= What is expected =
Two lines in the listing below mark the span: one contains "Lemma copy_keeps : keeps" and one contains "intros p q b Hpp Hq Hpb". Reproduce both of them and everything between, exactly.

◇ ◇ ◇ ◇ ◇

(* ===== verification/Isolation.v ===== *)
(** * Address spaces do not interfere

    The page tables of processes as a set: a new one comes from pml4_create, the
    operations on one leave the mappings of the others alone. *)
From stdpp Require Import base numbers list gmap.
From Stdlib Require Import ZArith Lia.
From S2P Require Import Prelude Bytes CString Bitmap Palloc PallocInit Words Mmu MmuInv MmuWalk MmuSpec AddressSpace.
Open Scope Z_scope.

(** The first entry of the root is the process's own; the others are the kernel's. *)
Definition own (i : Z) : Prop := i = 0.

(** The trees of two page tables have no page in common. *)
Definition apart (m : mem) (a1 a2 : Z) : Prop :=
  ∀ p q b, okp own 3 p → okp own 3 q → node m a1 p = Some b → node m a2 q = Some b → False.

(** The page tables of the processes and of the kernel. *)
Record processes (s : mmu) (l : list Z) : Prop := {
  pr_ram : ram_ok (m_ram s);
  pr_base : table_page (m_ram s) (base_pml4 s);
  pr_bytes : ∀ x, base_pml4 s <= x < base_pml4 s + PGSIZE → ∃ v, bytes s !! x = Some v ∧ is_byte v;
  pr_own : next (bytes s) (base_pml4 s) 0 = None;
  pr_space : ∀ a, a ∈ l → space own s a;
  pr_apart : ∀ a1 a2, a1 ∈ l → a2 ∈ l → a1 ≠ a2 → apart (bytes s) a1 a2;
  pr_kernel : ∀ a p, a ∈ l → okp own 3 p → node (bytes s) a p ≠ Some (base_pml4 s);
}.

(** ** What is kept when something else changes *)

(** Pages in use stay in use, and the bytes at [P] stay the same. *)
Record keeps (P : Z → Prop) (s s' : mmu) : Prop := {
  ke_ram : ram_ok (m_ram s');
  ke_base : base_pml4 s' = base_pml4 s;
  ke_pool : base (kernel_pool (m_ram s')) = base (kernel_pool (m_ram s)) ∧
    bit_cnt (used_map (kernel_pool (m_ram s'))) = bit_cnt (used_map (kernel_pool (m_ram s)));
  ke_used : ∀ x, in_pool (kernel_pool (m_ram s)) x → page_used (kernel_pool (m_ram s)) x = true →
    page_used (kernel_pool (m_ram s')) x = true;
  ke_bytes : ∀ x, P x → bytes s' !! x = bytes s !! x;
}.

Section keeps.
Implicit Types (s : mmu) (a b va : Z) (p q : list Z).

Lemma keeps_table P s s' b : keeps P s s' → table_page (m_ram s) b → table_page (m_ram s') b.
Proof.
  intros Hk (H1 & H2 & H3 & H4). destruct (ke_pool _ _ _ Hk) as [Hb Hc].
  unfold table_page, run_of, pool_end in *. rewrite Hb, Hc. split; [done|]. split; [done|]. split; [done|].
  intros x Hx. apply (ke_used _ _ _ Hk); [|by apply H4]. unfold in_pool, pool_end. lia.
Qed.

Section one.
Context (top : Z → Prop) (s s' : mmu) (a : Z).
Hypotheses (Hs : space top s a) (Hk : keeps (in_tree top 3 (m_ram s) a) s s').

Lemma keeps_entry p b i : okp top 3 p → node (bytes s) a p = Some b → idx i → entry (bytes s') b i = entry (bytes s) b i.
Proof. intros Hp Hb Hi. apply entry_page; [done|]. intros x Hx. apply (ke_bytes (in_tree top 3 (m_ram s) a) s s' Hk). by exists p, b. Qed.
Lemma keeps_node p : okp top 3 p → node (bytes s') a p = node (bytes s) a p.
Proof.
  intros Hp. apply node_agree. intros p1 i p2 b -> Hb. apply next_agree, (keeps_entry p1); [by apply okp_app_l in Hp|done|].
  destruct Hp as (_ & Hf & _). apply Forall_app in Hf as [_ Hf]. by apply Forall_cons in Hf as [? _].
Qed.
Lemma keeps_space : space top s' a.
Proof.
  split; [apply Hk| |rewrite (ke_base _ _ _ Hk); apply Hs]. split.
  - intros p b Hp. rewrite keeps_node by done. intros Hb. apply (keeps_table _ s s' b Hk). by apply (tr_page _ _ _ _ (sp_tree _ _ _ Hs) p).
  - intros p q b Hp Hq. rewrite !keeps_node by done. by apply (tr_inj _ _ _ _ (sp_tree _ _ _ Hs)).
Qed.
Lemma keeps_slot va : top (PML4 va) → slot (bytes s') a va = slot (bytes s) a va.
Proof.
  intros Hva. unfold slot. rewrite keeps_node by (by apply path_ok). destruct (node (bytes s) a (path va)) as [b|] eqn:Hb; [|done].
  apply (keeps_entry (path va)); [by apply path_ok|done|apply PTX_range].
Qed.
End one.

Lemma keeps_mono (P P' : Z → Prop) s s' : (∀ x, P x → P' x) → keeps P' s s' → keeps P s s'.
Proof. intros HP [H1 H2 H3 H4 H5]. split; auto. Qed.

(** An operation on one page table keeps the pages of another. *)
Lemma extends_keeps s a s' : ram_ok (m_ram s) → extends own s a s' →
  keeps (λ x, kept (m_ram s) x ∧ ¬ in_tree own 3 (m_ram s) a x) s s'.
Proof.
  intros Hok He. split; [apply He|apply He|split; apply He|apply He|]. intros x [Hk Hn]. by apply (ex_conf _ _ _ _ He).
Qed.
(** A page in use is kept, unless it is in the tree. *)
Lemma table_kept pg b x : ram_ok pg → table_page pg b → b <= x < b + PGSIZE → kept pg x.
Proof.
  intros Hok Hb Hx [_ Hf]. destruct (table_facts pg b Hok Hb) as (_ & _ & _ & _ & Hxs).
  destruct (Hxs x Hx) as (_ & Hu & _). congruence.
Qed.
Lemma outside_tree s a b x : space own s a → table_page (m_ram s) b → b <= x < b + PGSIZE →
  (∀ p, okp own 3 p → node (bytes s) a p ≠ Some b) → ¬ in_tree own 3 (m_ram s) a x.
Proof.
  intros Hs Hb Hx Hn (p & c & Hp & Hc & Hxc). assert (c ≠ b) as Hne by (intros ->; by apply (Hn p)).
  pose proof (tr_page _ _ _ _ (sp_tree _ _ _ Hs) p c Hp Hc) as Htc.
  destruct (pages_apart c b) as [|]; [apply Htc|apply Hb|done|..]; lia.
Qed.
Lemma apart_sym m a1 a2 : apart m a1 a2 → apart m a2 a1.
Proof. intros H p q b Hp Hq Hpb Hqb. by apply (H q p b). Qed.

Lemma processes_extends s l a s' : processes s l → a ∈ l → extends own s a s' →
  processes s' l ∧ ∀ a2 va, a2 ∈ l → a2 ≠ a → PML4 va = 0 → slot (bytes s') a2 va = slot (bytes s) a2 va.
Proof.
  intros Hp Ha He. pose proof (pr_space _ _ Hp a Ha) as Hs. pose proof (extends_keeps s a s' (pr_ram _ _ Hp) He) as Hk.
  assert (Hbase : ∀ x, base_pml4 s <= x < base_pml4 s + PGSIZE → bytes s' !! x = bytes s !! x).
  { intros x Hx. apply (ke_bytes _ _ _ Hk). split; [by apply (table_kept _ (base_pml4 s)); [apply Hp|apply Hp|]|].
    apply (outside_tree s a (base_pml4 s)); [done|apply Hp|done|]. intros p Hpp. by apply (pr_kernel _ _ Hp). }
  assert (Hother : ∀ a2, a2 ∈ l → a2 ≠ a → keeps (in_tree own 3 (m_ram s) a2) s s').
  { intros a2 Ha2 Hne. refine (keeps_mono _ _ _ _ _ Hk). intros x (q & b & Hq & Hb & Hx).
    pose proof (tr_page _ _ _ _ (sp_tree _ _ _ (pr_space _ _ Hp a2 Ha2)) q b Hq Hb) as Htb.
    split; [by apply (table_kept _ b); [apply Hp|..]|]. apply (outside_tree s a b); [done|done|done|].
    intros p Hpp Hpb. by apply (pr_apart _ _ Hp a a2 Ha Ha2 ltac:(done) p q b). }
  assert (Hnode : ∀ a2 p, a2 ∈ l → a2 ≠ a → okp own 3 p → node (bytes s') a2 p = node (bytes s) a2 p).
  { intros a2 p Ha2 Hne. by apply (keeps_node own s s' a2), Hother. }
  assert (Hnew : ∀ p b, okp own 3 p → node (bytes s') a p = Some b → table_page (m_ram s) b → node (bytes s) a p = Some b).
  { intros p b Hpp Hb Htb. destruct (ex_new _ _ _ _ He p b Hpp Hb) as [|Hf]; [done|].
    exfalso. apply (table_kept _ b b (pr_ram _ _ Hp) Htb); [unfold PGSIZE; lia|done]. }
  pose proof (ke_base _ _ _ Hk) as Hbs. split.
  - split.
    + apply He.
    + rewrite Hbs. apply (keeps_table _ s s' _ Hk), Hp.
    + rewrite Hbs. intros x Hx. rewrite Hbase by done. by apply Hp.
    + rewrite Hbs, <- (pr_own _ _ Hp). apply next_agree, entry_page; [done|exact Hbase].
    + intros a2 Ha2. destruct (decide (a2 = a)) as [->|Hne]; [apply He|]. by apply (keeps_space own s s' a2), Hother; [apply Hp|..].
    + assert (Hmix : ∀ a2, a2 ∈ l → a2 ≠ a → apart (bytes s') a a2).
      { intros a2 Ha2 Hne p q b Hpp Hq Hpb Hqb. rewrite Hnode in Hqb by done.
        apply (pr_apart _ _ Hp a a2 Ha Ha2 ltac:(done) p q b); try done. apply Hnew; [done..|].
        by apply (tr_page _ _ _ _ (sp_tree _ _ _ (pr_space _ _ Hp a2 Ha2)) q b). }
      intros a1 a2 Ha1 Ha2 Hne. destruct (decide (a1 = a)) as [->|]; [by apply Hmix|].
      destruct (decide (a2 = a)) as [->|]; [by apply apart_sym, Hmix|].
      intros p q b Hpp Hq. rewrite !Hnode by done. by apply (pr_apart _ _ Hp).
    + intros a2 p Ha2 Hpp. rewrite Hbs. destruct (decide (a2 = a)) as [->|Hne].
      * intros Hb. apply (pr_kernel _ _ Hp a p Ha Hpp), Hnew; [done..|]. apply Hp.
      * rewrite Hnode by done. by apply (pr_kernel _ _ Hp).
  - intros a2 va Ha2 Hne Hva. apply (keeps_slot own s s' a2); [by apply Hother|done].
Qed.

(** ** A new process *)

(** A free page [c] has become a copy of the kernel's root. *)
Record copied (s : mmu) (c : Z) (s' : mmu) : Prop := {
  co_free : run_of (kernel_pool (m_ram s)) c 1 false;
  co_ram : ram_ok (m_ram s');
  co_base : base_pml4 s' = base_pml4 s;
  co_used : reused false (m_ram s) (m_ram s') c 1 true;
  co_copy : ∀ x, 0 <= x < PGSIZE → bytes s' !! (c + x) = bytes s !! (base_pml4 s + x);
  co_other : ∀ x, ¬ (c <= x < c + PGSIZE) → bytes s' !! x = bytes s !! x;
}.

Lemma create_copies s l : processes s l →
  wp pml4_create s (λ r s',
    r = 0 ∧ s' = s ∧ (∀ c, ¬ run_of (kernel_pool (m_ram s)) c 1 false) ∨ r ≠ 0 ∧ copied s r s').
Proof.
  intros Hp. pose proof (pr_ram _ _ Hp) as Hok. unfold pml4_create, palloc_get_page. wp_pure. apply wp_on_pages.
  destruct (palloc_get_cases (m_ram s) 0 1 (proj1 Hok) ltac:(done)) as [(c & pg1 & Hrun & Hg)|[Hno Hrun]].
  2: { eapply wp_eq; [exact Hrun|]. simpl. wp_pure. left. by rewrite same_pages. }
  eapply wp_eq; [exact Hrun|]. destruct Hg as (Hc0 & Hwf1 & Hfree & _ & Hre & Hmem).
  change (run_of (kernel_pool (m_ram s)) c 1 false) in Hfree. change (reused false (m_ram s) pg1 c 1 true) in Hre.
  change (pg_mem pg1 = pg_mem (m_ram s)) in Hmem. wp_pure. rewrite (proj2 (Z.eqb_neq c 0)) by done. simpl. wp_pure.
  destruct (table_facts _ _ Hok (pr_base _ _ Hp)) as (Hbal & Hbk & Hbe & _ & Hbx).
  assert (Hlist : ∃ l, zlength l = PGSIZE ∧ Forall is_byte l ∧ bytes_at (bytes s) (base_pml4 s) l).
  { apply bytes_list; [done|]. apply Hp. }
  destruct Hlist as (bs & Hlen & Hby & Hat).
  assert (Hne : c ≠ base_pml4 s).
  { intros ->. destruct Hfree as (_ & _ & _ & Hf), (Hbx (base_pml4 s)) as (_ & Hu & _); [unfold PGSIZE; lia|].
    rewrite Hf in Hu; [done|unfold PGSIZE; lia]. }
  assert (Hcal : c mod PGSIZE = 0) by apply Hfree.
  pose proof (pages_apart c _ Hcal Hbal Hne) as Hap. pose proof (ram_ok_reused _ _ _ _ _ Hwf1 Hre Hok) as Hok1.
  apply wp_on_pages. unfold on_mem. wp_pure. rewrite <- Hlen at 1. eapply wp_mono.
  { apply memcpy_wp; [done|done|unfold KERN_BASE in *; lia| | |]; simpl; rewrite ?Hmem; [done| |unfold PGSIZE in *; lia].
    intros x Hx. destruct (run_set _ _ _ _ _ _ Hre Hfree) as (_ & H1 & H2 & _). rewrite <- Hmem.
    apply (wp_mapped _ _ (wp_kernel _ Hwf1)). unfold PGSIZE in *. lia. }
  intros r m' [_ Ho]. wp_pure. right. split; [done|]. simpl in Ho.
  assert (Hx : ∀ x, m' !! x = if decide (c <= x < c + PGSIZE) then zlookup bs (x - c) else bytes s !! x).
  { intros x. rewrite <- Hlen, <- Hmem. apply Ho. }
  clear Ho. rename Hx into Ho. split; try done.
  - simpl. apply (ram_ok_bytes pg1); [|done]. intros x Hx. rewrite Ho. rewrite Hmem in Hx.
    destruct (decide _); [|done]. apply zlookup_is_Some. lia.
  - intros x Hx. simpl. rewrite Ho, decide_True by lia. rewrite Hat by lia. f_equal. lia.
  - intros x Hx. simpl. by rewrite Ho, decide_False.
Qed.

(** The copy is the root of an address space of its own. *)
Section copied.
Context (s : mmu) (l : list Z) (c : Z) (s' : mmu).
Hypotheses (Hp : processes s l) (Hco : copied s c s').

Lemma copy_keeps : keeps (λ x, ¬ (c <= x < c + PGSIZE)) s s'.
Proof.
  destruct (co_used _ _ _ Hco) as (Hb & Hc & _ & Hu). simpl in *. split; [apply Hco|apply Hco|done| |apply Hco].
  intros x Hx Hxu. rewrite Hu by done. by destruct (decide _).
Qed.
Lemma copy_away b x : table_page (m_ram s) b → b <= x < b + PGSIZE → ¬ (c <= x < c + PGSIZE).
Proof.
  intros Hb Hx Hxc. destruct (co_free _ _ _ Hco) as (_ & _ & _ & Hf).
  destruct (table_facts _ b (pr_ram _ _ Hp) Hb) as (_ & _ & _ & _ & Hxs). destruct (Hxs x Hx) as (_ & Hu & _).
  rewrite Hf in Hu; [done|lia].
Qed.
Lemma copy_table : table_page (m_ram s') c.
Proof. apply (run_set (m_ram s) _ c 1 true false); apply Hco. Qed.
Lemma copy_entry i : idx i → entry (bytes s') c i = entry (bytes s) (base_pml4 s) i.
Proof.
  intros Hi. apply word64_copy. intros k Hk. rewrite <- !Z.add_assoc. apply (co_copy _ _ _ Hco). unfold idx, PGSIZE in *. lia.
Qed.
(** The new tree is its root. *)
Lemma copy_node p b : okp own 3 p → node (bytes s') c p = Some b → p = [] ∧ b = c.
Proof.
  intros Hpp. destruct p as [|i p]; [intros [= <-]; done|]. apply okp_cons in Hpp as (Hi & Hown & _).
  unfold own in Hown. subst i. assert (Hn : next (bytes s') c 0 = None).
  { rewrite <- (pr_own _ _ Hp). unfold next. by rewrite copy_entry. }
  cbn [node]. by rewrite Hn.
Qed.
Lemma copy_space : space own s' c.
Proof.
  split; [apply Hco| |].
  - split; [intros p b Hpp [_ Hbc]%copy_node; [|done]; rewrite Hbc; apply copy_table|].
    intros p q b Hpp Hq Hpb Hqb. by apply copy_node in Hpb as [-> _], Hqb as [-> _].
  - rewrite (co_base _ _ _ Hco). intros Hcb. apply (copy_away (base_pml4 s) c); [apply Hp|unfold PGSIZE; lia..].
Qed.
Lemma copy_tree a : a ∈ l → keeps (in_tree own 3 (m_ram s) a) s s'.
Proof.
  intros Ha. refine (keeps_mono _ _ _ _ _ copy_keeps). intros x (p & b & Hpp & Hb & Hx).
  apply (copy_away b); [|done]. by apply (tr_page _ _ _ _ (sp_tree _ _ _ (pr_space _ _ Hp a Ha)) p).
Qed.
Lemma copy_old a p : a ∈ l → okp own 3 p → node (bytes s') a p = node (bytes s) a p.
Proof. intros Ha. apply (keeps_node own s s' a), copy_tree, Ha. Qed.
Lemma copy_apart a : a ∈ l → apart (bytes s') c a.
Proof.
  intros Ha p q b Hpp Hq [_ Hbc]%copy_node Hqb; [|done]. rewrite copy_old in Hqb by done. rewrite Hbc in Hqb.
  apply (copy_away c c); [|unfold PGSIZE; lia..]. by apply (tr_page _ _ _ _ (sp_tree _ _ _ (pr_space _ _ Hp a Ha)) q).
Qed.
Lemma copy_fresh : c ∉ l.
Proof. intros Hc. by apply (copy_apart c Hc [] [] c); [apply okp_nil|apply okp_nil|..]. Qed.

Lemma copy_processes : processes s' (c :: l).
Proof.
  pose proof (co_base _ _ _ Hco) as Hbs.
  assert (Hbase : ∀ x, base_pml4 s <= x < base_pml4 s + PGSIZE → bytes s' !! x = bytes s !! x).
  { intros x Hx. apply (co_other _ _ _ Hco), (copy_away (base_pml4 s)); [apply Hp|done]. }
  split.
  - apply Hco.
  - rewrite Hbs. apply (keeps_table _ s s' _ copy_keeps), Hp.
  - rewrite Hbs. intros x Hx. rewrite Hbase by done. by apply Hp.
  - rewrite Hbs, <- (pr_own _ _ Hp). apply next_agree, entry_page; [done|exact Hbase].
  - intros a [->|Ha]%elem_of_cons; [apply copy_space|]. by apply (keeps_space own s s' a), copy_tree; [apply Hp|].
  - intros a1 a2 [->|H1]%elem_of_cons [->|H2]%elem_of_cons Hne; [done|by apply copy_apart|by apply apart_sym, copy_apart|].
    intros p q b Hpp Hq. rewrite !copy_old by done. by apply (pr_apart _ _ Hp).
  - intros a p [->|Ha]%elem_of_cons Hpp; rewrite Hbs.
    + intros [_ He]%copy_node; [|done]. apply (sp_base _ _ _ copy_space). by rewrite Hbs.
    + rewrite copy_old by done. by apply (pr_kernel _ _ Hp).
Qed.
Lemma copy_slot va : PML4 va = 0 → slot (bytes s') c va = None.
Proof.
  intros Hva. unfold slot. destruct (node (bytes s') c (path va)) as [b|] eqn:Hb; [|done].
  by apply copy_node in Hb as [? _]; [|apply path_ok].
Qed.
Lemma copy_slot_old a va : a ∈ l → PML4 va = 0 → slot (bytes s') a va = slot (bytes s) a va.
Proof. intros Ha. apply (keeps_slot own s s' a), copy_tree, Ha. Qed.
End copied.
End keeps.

◇ ◇ ◇ ◇ ◇

= Solution =
Lemma copy_keeps : keeps (λ x, ¬ (c <= x < c + PGSIZE)) s s'.
Proof.
  destruct (co_used _ _ _ Hco) as (Hb & Hc & _ & Hu). simpl in *. split; [apply Hco|apply Hco|done| |apply Hco].
  intros x Hx Hxu. rewrite Hu by done. by destruct (decide _).
Qed.
Lemma copy_away b x : table_page (m_ram s) b → b <= x < b + PGSIZE → ¬ (c <= x < c + PGSIZE).
Proof.
  intros Hb Hx Hxc. destruct (co_free _ _ _ Hco) as (_ & _ & _ & Hf).
  destruct (table_facts _ b (pr_ram _ _ Hp) Hb) as (_ & _ & _ & _ & Hxs). destruct (Hxs x Hx) as (_ & Hu & _).
  rewrite Hf in Hu; [done|lia].
Qed.
Lemma copy_table : table_page (m_ram s') c.
Proof. apply (run_set (m_ram s) _ c 1 true false); apply Hco. Qed.
Lemma copy_entry i : idx i → entry (bytes s') c i = entry (bytes s) (base_pml4 s) i.
Proof.
  intros Hi. apply word64_copy. intros k Hk. rewrite <- !Z.add_assoc. apply (co_copy _ _ _ Hco). unfold idx, PGSIZE in *. lia.
Qed.
(** The new tree is its root. *)
Lemma copy_node p b : okp own 3 p → node (bytes s') c p = Some b → p = [] ∧ b = c.
Proof.
  intros Hpp. destruct p as [|i p]; [intros [= <-]; done|]. apply okp_cons in Hpp as (Hi & Hown & _).
  unfold own in Hown. subst i. assert (Hn : next (bytes s') c 0 = None).
  { rewrite <- (pr_own _ _ Hp). unfold next. by rewrite copy_entry. }
  cbn [node]. by rewrite Hn.
Qed.
Lemma copy_space : space own s' c.
Proof.
  split; [apply Hco| |].
  - split; [intros p b Hpp [_ Hbc]%copy_node; [|done]; rewrite Hbc; apply copy_table|].
    intros p q b Hpp Hq Hpb Hqb. by apply copy_node in Hpb as [-> _], Hqb as [-> _].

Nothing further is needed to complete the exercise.